[HOW TO COMPLETE THIS TASK]
Would you repeat exactly the part of the listing below that runs from the line containing "Liveness facts about" down to the line containing "so a run of", inclusive, and nothing else?

[MATERIAL FOR THIS EXERCISE]
--- START ---

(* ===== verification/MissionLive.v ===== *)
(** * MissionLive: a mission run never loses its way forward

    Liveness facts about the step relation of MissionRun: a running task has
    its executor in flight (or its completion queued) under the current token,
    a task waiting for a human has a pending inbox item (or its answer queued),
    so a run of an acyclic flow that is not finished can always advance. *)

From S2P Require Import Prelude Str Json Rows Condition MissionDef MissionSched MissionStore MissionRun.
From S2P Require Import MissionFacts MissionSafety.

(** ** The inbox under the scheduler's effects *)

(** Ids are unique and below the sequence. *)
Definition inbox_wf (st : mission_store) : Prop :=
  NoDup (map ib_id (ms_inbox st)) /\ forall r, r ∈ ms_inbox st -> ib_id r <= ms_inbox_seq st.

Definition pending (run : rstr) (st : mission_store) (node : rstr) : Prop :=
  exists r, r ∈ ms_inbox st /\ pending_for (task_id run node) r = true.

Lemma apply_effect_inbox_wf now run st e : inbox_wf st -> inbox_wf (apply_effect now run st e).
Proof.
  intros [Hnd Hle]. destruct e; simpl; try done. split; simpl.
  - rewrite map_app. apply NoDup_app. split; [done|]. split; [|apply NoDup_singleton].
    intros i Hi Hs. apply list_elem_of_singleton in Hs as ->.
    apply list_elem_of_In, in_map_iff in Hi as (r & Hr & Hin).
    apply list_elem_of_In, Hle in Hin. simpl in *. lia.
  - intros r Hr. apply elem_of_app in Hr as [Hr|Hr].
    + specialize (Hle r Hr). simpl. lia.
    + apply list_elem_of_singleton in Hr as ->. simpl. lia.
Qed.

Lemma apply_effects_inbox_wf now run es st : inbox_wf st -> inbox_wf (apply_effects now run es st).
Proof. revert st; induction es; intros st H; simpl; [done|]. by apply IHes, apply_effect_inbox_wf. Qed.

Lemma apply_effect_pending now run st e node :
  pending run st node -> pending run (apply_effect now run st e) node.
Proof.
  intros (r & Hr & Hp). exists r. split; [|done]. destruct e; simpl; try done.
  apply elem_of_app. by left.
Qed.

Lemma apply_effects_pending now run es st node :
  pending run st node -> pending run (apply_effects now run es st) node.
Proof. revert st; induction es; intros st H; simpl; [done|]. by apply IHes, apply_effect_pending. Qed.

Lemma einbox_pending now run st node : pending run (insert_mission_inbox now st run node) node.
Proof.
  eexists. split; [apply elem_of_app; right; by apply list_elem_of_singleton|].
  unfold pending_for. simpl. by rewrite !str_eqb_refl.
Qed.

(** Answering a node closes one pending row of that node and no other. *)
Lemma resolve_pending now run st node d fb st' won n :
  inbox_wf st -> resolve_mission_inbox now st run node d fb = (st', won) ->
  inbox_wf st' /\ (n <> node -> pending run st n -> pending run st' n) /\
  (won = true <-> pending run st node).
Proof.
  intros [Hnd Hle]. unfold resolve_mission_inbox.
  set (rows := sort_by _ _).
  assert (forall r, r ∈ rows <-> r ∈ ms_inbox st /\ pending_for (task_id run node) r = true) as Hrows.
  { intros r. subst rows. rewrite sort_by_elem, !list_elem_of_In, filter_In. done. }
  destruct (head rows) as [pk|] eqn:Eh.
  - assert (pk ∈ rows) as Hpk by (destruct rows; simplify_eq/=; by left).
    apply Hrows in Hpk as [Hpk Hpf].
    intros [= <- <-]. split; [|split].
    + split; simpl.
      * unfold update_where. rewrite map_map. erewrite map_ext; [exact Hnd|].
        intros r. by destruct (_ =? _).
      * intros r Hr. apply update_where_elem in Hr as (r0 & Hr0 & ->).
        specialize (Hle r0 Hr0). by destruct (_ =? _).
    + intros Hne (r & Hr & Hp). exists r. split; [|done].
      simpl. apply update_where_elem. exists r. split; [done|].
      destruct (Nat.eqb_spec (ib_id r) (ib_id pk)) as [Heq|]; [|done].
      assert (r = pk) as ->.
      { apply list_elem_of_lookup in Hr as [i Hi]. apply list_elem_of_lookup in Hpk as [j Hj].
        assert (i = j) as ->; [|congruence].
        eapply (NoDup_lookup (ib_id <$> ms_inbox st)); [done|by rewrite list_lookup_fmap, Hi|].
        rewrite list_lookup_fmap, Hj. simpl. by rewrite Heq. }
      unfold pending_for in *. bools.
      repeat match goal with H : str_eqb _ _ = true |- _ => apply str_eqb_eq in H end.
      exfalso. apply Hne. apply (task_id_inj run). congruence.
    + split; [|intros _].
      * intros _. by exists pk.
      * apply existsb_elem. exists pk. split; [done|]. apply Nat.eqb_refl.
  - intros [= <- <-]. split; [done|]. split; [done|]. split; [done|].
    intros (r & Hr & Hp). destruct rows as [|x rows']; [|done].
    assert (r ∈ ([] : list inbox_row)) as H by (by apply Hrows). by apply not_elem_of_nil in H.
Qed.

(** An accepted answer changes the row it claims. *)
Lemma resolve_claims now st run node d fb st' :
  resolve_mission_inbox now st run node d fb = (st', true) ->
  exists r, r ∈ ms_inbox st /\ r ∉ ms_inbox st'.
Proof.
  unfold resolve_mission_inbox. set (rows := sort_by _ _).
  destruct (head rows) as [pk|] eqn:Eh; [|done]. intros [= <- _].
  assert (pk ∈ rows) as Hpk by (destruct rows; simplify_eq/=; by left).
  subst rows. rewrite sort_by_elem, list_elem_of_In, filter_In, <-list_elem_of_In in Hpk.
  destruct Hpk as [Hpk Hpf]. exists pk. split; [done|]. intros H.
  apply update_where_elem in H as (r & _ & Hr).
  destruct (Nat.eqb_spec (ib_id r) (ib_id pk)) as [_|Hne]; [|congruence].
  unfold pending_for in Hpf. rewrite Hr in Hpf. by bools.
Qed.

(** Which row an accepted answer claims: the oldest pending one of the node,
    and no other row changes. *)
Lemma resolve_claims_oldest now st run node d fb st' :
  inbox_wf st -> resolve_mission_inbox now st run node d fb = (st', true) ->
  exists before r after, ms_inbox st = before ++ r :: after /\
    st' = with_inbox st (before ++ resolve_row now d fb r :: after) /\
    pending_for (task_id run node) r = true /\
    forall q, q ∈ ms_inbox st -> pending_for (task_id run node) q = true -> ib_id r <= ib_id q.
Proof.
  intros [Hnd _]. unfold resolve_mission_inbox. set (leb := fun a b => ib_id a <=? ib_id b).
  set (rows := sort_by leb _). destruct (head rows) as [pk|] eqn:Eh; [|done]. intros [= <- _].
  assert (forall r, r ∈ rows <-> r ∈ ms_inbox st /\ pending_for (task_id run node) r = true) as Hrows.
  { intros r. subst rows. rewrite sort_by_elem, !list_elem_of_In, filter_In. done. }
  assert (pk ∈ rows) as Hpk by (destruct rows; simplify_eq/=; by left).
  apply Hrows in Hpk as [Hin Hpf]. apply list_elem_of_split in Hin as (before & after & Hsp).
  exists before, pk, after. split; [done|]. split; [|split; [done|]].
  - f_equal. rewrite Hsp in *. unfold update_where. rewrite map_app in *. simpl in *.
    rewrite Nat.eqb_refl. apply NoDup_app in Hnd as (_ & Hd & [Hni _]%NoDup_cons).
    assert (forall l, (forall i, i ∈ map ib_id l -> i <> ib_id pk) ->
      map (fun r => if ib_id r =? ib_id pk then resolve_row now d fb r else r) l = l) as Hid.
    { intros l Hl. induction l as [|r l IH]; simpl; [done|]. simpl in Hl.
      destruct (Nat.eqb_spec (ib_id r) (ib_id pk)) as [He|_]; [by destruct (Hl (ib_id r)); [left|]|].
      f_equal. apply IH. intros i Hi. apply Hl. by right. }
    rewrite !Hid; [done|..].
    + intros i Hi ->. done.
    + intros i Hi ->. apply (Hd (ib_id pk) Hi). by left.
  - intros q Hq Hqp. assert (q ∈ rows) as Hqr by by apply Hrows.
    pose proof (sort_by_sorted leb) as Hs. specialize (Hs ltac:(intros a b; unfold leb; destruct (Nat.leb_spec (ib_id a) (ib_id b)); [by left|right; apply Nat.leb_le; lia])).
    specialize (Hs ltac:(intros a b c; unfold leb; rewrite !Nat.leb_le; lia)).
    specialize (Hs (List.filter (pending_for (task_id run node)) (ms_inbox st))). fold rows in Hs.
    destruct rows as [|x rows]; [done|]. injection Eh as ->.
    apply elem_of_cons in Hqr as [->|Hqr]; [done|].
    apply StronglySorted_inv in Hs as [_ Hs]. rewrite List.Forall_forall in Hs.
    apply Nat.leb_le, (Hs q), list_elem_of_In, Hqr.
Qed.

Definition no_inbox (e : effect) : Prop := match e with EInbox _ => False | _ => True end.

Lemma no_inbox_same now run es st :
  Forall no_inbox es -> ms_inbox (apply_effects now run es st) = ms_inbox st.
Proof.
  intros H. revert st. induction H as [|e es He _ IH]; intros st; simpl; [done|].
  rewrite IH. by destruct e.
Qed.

--- END ---

[WRITTEN RESPONSE]
    Liveness facts about the step relation of MissionRun: a running task has
    its executor in flight (or its completion queued) under the current token,
    a task waiting for a human has a pending inbox item (or its answer queued),
    so a run of an acyclic flow that is not finished can always advance. *)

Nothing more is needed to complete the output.